== Input data

(** * TypewriterEffect: the staggered, visibility-gated, looping text animation

    A shallow embedding of the class [TypewriterEffect] (typewriter.js):
    constructor, [init], [setupIntersectionObserver], [typeText] and
    [destroy], together with the part of the browser the class talks to
    (timer table, clock, text sinks, console). The method [escapeHtml]
    of the class and [initSlideshow] of slideshow.js (module [Slideshow],
    with the layout readings and the events it depends on) are embedded
    as well.

    JavaScript objects that are shared by reference (the tracking objects
    pushed on [this.elements], captured by timer closures and collected in
    [slideItems]) are modelled by their index in [elements]: the array is
    filled once by [init] and never shrinks, so an index is an identity. *)

(** * Part I. The model and the notions the statements use *)

From Stdlib Require PrimFloat.
From stdpp Require Import base gmap sets list strings pretty.

Open Scope N_scope.

(** ** Data *)

(** A JavaScript string is a sequence of UTF-16 code units. *)
Abbreviation jsstring := (list N).

(** Code units of an ASCII literal, for examples. *)
Fixpoint js (s : string) : jsstring :=
  match s with
  | EmptyString => []
  | String c r => Ascii.N_of_ascii c :: js r
  end.

(** U+2588 FULL BLOCK, the default cursor. *)
Definition full_block : jsstring := [9608].

(** What [String(undefined)] appends when an index is out of range. *)
Definition str_undefined : jsstring := js "undefined".

(** Children of a text sink: text nodes and the cursor [span]. *)
Inductive Node :=
  | TextNode (data : jsstring)
  | SpanNode (className : string) (text : jsstring).

#[global] Instance Node_eq_dec : EqDecision Node.
Proof. solve_decision. Defined.

(** The [textContent] getter. *)
Definition node_text (n : Node) : jsstring :=
  match n with TextNode d => d | SpanNode _ t => t end.

Definition textContent (kids : list Node) : jsstring :=
  mjoin (node_text <$> kids).

(** The [textContent] setter replaces all children by one text node, or by
    nothing when the string is empty. *)
Definition text_children (text : jsstring) : list Node :=
  match text with [] => [] | _ => [TextNode text] end.

(** The tracking object [init] pushes on [this.elements]. *)
Record Item := mkItem {
  element : option positive;
  originalText : jsstring;
  fullText : jsstring;
  currentText : jsstring;
  isTyping : bool;
  isVisible : bool;
  slideElement : positive;
  staggerIndex : nat;
  loopTimeout : option positive;
}.

#[global] Instance Item_eq_dec : EqDecision Item.
Proof. solve_decision. Defined.

Definition with_currentText (t : jsstring) (it : Item) : Item :=
  mkItem (element it) (originalText it) (fullText it) t (isTyping it)
         (isVisible it) (slideElement it) (staggerIndex it) (loopTimeout it).

Definition with_isVisible (b : bool) (it : Item) : Item :=
  mkItem (element it) (originalText it) (fullText it) (currentText it)
         (isTyping it) b (slideElement it) (staggerIndex it) (loopTimeout it).

Definition with_loopTimeout (h : option positive) (it : Item) : Item :=
  mkItem (element it) (originalText it) (fullText it) (currentText it)
         (isTyping it) (isVisible it) (slideElement it) (staggerIndex it) h.

(** The two closures the class hands to [setTimeout]. [slideItems] is the
    array captured by the closure. *)
Inductive Callback :=
  | CbTypeText (item : nat) (slideItems : list nat)
  | CbLoopRestart (si : nat) (slideItems : list nat).

#[global] Instance Callback_eq_dec : EqDecision Callback.
Proof. solve_decision. Defined.

Record Timer := mkTimer { due : N; callback : Callback }.

#[global] Instance Timer_eq_dec : EqDecision Timer.
Proof. solve_decision. Defined.

Inductive Level := Warn | Error | Uncaught.

(** The browser as the class sees it. [broken] are sinks whose DOM setters
    throw; [observing] are the containers handed to [observer.observe]. *)
Record Host := mkHost {
  now : N;
  nextTimer : positive;
  timers : gmap positive Timer;
  sinks : gmap positive (list Node);
  broken : gset positive;
  observing : list positive;
  console : list (Level * string);
}.

Record TypewriterEffect := mkTW {
  typingSpeed : N;
  cursorChar : jsstring;
  pauseDuration : N;
  staggerDelay : N;
  loopDelay : N;
  autoStart : bool;
  elements : list Item;
  activeSlide : option positive;
  timeoutIds : gset positive;
}.

Record State := mkState { this : TypewriterEffect; host : Host }.

Definition upd_elements (f : list Item → list Item) (s : State) : State :=
  let t := this s in
  mkState (mkTW (typingSpeed t) (cursorChar t) (pauseDuration t) (staggerDelay t)
                (loopDelay t) (autoStart t) (f (elements t)) (activeSlide t)
                (timeoutIds t))
          (host s).

Definition upd_timeoutIds (f : gset positive → gset positive) (s : State) : State :=
  let t := this s in
  mkState (mkTW (typingSpeed t) (cursorChar t) (pauseDuration t) (staggerDelay t)
                (loopDelay t) (autoStart t) (elements t) (activeSlide t)
                (f (timeoutIds t)))
          (host s).

Definition upd_host (f : Host → Host) (s : State) : State :=
  mkState (this s) (f (host s)).

Definition host_with_timers (next : positive) (ts : gmap positive Timer) (h : Host) : Host :=
  mkHost (now h) next ts (sinks h) (broken h) (observing h) (console h).

Definition host_with_sinks (d : gmap positive (list Node)) (h : Host) : Host :=
  mkHost (now h) (nextTimer h) (timers h) d (broken h) (observing h) (console h).

Definition host_with_now (t : N) (h : Host) : Host :=
  mkHost t (nextTimer h) (timers h) (sinks h) (broken h) (observing h) (console h).

Definition host_with_observing (o : list positive) (h : Host) : Host :=
  mkHost (now h) (nextTimer h) (timers h) (sinks h) (broken h) o (console h).

Definition host_log (l : Level) (msg : string) (h : Host) : Host :=
  mkHost (now h) (nextTimer h) (timers h) (sinks h) (broken h) (observing h)
         (console h ++ [(l, msg)]).

(** ** Statements with exceptions

    A method body is a state transformer that either completes or throws;
    the state reached so far survives a throw, as in JavaScript. *)

Inductive Res (A : Type) := Ok (a : A) | Throw (e : string).

Arguments Ok {A} a.

Arguments Throw {A} e.

Definition M (A : Type) : Type := State → Res A * State.

Definition ret {A} (a : A) : M A := λ s, (Ok a, s).

Definition bind {A B} (m : M A) (k : A → M B) : M B :=
  λ s, match m s with
       | (Ok a, s') => k a s'
       | (Throw e, s') => (Throw e, s')
       end.

Definition throw {A} (e : string) : M A := λ s, (Throw e, s).

(** [try { body } catch (e) { handler(e) }] *)
Definition try_catch (body : M unit) (handler : string → M unit) : M unit :=
  λ s, match body s with
       | (Ok a, s') => (Ok a, s')
       | (Throw e, s') => handler e s'
       end.

Definition gets {A} (f : State → A) : M A := λ s, (Ok (f s), s).

Definition modify (f : State → State) : M unit := λ s, (Ok tt, f s).

Declare Scope js_scope.

Delimit Scope js_scope with js.

Notation "'let*' x := m 'in' k" := (bind m (λ x, k))
  (at level 10, x name, m at level 100, k at level 200) : js_scope.

Notation "m ;;; k" := (bind m (λ _, k))
  (at level 100, k at level 200, right associativity) : js_scope.

Open Scope js_scope.

(** [array.forEach(f)]: a throw inside [f] leaves the loop. *)
Fixpoint forEach {A} (l : list A) (f : A → M unit) : M unit :=
  match l with
  | [] => ret tt
  | x :: l' => f x ;;; forEach l' f
  end.

(** ** Host primitives *)

(** [setTimeout(cb, delay)]: a fresh handle, due [delay] ms from now. *)
Definition setTimeout (cb : Callback) (delay : N) : M positive :=
  λ s, let h := host s in
       let id := nextTimer h in
       (Ok id,
        upd_host (host_with_timers (Pos.succ id)
                    (<[id := mkTimer (now h + delay) cb]> (timers h))) s).

(** [clearTimeout(id)]: unknown and fired handles are ignored. *)
Definition clearTimeout (id : positive) : M unit :=
  modify (upd_host (λ h, host_with_timers (nextTimer h) (delete id (timers h)) h)).

Definition type_error : string := "TypeError".

Definition dom_error : string := "DOMException".

(** [el.textContent = text]; [el] may be [null]. *)
Definition set_textContent (el : option positive) (text : jsstring) : M unit :=
  match el with
  | None => throw type_error
  | Some e =>
      λ s, if decide (e ∈ broken (host s)) then (Throw dom_error, s)
           else (Ok tt, upd_host (λ h, host_with_sinks (<[e := text_children text]> (sinks h)) h) s)
  end.

(** [el.appendChild(node)] *)
Definition appendChild (el : option positive) (n : Node) : M unit :=
  match el with
  | None => throw type_error
  | Some e =>
      λ s, if decide (e ∈ broken (host s)) then (Throw dom_error, s)
           else (Ok tt,
                 upd_host (λ h, host_with_sinks
                            (<[e := default [] (sinks h !! e) ++ [n]]> (sinks h)) h) s)
  end.

Definition console_log (l : Level) (msg : string) : M unit :=
  modify (upd_host (host_log l msg)).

====

» Task description
Return the span of lines in the data above that opens at the line with "mkItem (element it) (originalText it) (fullText it) t" and closes at the line with "(slideItems : list nat).", exactly, ends included, nothing else.

» Finished task
  mkItem (element it) (originalText it) (fullText it) t (isTyping it)
         (isVisible it) (slideElement it) (staggerIndex it) (loopTimeout it).

Definition with_isVisible (b : bool) (it : Item) : Item :=
  mkItem (element it) (originalText it) (fullText it) (currentText it)
         (isTyping it) b (slideElement it) (staggerIndex it) (loopTimeout it).

Definition with_loopTimeout (h : option positive) (it : Item) : Item :=
  mkItem (element it) (originalText it) (fullText it) (currentText it)
         (isTyping it) (isVisible it) (slideElement it) (staggerIndex it) h.

(** The two closures the class hands to [setTimeout]. [slideItems] is the
    array captured by the closure. *)
Inductive Callback :=
  | CbTypeText (item : nat) (slideItems : list nat)
  | CbLoopRestart (si : nat) (slideItems : list nat).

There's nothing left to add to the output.